Her friend’s lovely features twists into contempt. “Did the bastard follow you home?”
“No, thank God.”
Rita nods, her expression softening. “What do you need right now?”
“Honestly, the iced coffee helps,” she responds, partially true. “I needed the sugar in my system. I’m more worried about Rob.”
“Really?”
“Yeah, he looked really upset.”
Her friend gives her a knowing look. “Hmm, I wonder why…”
“Rita,” she warns.
“I’m surprised he didn’t rip his head off, that’s all.”
“Rob wouldn’t do that.”
“For you? Yeah, he would.”
Sara exhales, knowing exactly where this is going. “Can we not have this conversation this early in the morning?”
“Oh, I’m not getting in the middle of that again,” her friend chuckles. “You two lovebirds figure yourselves out. I have my own problems to deal with.”
“We’re just friends.”
“Uh-huh.”
“We are!”
She gives her another knowing look, this time ten times more annoying. “Whatever you say, dear.”
Sara frowns, suppressing the need to explain, once again, that no, she and Robert are just friends. It doesn’t matter if she has feelings for him. He clearly doesn’t. So why bother discussing the elephant in the room? It can’t go anywhere. Ignoring it is the only course of action that is remotely sane. What else is there to talk about?
“How’s your thesis going?” She asks instead, just to be petty.

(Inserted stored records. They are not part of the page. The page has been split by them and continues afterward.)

(* ===== verification/BuddyBoot.v ===== *)
(** * [buddy_init] establishes the invariant: the free blocks it threads on the
    lists are exactly the maximal blocks between the allocator's own data and
    the end of memory. *)

From S2P Require Import Prelude.
From S2P Require Import Bits.
From S2P Require Import LinkedList.
From S2P Require Import Buddy.
From S2P Require Import BuddyInv.
From S2P Require Import BuddyProof.
From S2P Require Import BuddyInit.

Lemma cdiv_succ b k : 0 ≤ k → cdiv b (k + 1) = (cdiv b k + 1) / 2.
Proof.
  intros Hk. pose proof (pow2_pos k Hk). unfold cdiv. rewrite pow2_succ by done.
  rewrite (Z.mul_comm 2), <- Z.div_div by lia. f_equal.
  replace (b + 2 ^ k * 2 - 1) with (b + 2 ^ k - 1 + 1 * 2 ^ k) by lia.
  by rewrite Z.div_add by lia.
Qed.

Lemma fdiv_succ a k : 0 ≤ k → a / 2 ^ (k + 1) = a / 2 ^ k / 2.
Proof.
  intros Hk. pose proof (pow2_pos k Hk). rewrite pow2_succ by done.
  by rewrite (Z.mul_comm 2), Z.div_div by lia.
Qed.

Lemma inside_span b c :
  0 ≤ b.1 → inside b c →
  c.2 * 2 ^ c.1 ≤ b.2 * 2 ^ b.1 ∧ (b.2 + 1) * 2 ^ b.1 ≤ (c.2 + 1) * 2 ^ c.1.
Proof.
  intros Hb [Hle <-]. pose proof (pow2_pos b.1 Hb).
  pose proof (pow2_pos (c.1 - b.1) ltac:(lia)).
  rewrite (pow2_split c.1 b.1) by lia.
  pose proof (Z.div_mod b.2 (2 ^ (c.1 - b.1)) ltac:(lia)).
  pose proof (Z.mod_pos_bound b.2 (2 ^ (c.1 - b.1)) ltac:(lia)). nia.
Qed.

(** ** The area between leaf [M] and leaf [E] *)

Section area.
Context (max M E : Z).
Hypothesis Hmax : 2 ≤ max ≤ 26.
Hypothesis HM : 0 < M ≤ 2 ^ (max - 2).
Hypothesis HE : 2 ^ (max - 1) < E < 2 ^ max.

Definition first_blk (k : Z) : Z := cdiv M k.
Definition end_blk (k : Z) : Z := E / 2 ^ k.

(** The blocks that lie in the area. *)
Definition unmarked (b : block) : Prop := first_blk b.1 ≤ b.2 < end_blk b.1.

Lemma unmarked_span b :
  0 ≤ b.1 → unmarked b ↔ M ≤ b.2 * 2 ^ b.1 ∧ (b.2 + 1) * 2 ^ b.1 ≤ E.
Proof.
  intros Hb. unfold unmarked, first_blk, end_blk.
  pose proof (cdiv_lt M b.1 b.2 Hb). pose proof (fdiv_le E b.1 b.2 Hb). lia.
Qed.

Lemma unmarked_inside b c : 0 ≤ b.1 → inside b c → unmarked c → unmarked b.
Proof.
  intros Hb Hin. pose proof (inside_span b c Hb Hin). destruct Hin as [? _].
  rewrite !unmarked_span by lia. lia.
Qed.

Lemma first_blk_succ k : 0 ≤ k → first_blk (k + 1) = (first_blk k + 1) / 2.
Proof. apply cdiv_succ. Qed.

Lemma end_blk_succ k : 0 ≤ k → end_blk (k + 1) = end_blk k / 2.
Proof. apply fdiv_succ. Qed.

Lemma first_blk_pos k : 0 ≤ k → 1 ≤ first_blk k.
Proof.
  intros Hk. enough (0 < first_blk k) by lia. unfold first_blk.
  rewrite cdiv_lt by done. lia.
Qed.

(** Below the two largest sizes the area is at least half of the heap. *)
Lemma area_wide k :
  0 ≤ k ≤ max - 2 → 2 * first_blk k ≤ end_blk k ∧ end_blk k < 2 ^ (max - k).
Proof.
  intros Hk. unfold first_blk, end_blk. pose proof (pow2_pos k ltac:(lia)).
  pose proof (cdiv_lt M k (2 ^ (max - 2 - k)) ltac:(lia)) as H1.
  rewrite <- (pow2_split (max - 2) k) in H1 by lia.
  pose proof (fdiv_le E k (2 * 2 ^ (max - 2 - k) - 1) ltac:(lia)) as H2.
  rewrite <- (pow2_succ (max - 2 - k)) in H2 by lia.
  replace (max - 2 - k + 1) with (max - 1 - k) in H2 by lia.
  rewrite Z.sub_add, <- (pow2_split (max - 1) k) in H2 by lia.
  pose proof (fdiv_le E k (2 ^ (max - k) - 1) ltac:(lia)) as H3.
  rewrite Z.sub_add, <- (pow2_split max k) in H3 by lia.
  pose proof (pow2_succ (max - 2 - k) ltac:(lia)) as H4.
  replace (max - 2 - k + 1) with (max - 1 - k) in H4 by lia. lia.
Qed.

Lemma area_top : first_blk (max - 1) = 1 ∧ end_blk (max - 1) = 1.
Proof.
  pose proof (first_blk_pos (max - 1) ltac:(lia)).
  pose proof (cdiv_lt M (max - 1) 1 ltac:(lia)) as H1.
  pose proof (fdiv_le E (max - 1) 1 ltac:(lia)) as H2.
  pose proof (fdiv_le E (max - 1) 0 ltac:(lia)) as H3.
  pose proof (pow2_succ (max - 1) ltac:(lia)) as H4. rewrite Z.sub_add in H4.
  pose proof (pow2_succ (max - 2) ltac:(lia)) as H5.
  replace (max - 2 + 1) with (max - 1) in H5 by lia.
  pose proof (pow2_pos (max - 2)). unfold first_blk, end_blk in *. lia.
Qed.

Lemma unmarked_size k i : 0 ≤ k ≤ max → unmarked (k, i) → k ≤ max - 2.
Proof.
  intros Hk Hu. destruct area_top as [Ht1 Ht2].
  assert (Hk' : k ≤ max - 2 ∨ k = max - 1 ∨ k = max) by lia.
  destruct Hk' as [|[->| ->]]; [done| |]; unfold unmarked in Hu; simpl in Hu; [lia|].
  replace max with (max - 1 + 1) in Hu by lia.
  rewrite first_blk_succ, end_blk_succ in Hu by lia. rewrite Ht1, Ht2 in Hu.
  change (1 / 2) with 0 in Hu. change ((1 + 1) / 2) with 1 in Hu. lia.
Qed.

(** The first and the last free block of size [k]. *)
Definition left_free (k : Z) : gset block :=
  if Z.odd (first_blk k) then {[(k, first_blk k)]} else ∅.
Definition right_free (k : Z) : gset block :=
  if Z.odd (end_blk k) then {[(k, end_blk k - 1)]} else ∅.

(** The free blocks of the [n] smallest sizes. *)
Fixpoint area_free (n : nat) : gset block :=
  match n with
  | O => ∅
  | S n' => right_free (Z.of_nat n') ∪ (left_free (Z.of_nat n') ∪ area_free n')
  end.

Lemma elem_of_left_free k b :
  b ∈ left_free k ↔ b = (k, first_blk k) ∧ Z.odd (first_blk k) = true.
Proof. unfold left_free. destruct (Z.odd _); set_solver. Qed.

Lemma elem_of_right_free k b :
  b ∈ right_free k ↔ b = (k, end_blk k - 1) ∧ Z.odd (end_blk k) = true.
Proof. unfold right_free. destruct (Z.odd _); set_solver. Qed.

Lemma elem_of_area_free n b :
  b ∈ area_free n ↔
  0 ≤ b.1 < Z.of_nat n ∧ (b ∈ left_free b.1 ∨ b ∈ right_free b.1).
Proof.
  induction n as [|n IH]; simpl.
  { split; [by intros ?%elem_of_empty|lia]. }
  rewrite !elem_of_union, IH. clear IH. split.
  - intros [H|[H|H]].
    + pose proof (proj1 (elem_of_right_free _ _) H) as [-> _]. simpl in *.
      split; [lia|by right].
    + pose proof (proj1 (elem_of_left_free _ _) H) as [-> _]. simpl in *.
      split; [lia|by left].
    + split; [lia|tauto].
  - intros [Hb H]. destruct (decide (b.1 = Z.of_nat n)) as [<-|]; [tauto|].
    right; right. split; [lia|done].
Qed.

(** Free are the blocks of the area whose parent is not in the area. *)
Lemma border_iff k i :
  0 ≤ k ≤ max - 2 →
  ((k, i) ∈ left_free k ∨ (k, i) ∈ right_free k) ↔
  unmarked (k, i) ∧ ¬ unmarked (k + 1, i / 2).
Proof.
  intros Hk. rewrite elem_of_left_free, elem_of_right_free.
  unfold unmarked; simpl. rewrite first_blk_succ, end_blk_succ by lia.
  pose proof (area_wide k Hk). pose proof (first_blk_pos k ltac:(lia)).
  rewrite !Zodd_mod, !Z.eqb_eq.
  set (L := first_blk k) in *. set (R := end_blk k) in *.
  split.
  - intros [[[=->] ?]|[[=->] ?]]; (split; [|]); Z.to_euclidean_division_equations; lia.
  - intros [H1 H2].
    assert (H3 : i / 2 < (L + 1) / 2 ∨ R / 2 ≤ i / 2) by lia.
    destruct H3; [left|right]; (split; [f_equal|]); Z.to_euclidean_division_equations; lia.
Qed.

Rita groans in response. “I should’ve become a housewife. Why did I decide I wanted to be a strong independent woman?”
“Because you’d grow bored being a lonely housewife.”
“You think so? I might’ve gotten a dog, just to spice things up.”
Sara laughs at the image. “Taking care of a pet and worrying about what tiles are better for the third bathroom? Jeez, that would’ve gone south fast.”
“I’m a great home designer,” Rita chuckles back. “And I can take care of another living being! I’ll have you know.”
“Babe, I’ve seen your flat. In the daylight. And a dog is like a baby who can ruin your furniture.”
“First of all, that was an accident,” Rita shouts back. “Second, who says I’m getting a large dog? I might get one of those pretty handheld breeds who match my decor.”
“An accident that covered your walls in hot pink?” Sara eyes her sceptically. “And a dog is a dog, it doesn’t matter how small it is, it will still bark at you all day and night. You can’t even handle a few birds chirping in the morning!”
“Listen,” she starts, all serious and collected. “When you pick the wrong colour but the paint was already expensive and you’re too tired to go back to the shops and order the right shade, you don’t have that many options, now do you? You just have to wing it! I own my hot pink walls. They’re a choice. Barbie chic. You might be right about getting a dog, though. Those damn birds outside my window keep waking me up at 6 a.m. every single day! It’s driving me crazy. Yeah, a dog wouldn’t help. Even if it was a cute fluffy Pomeranian.”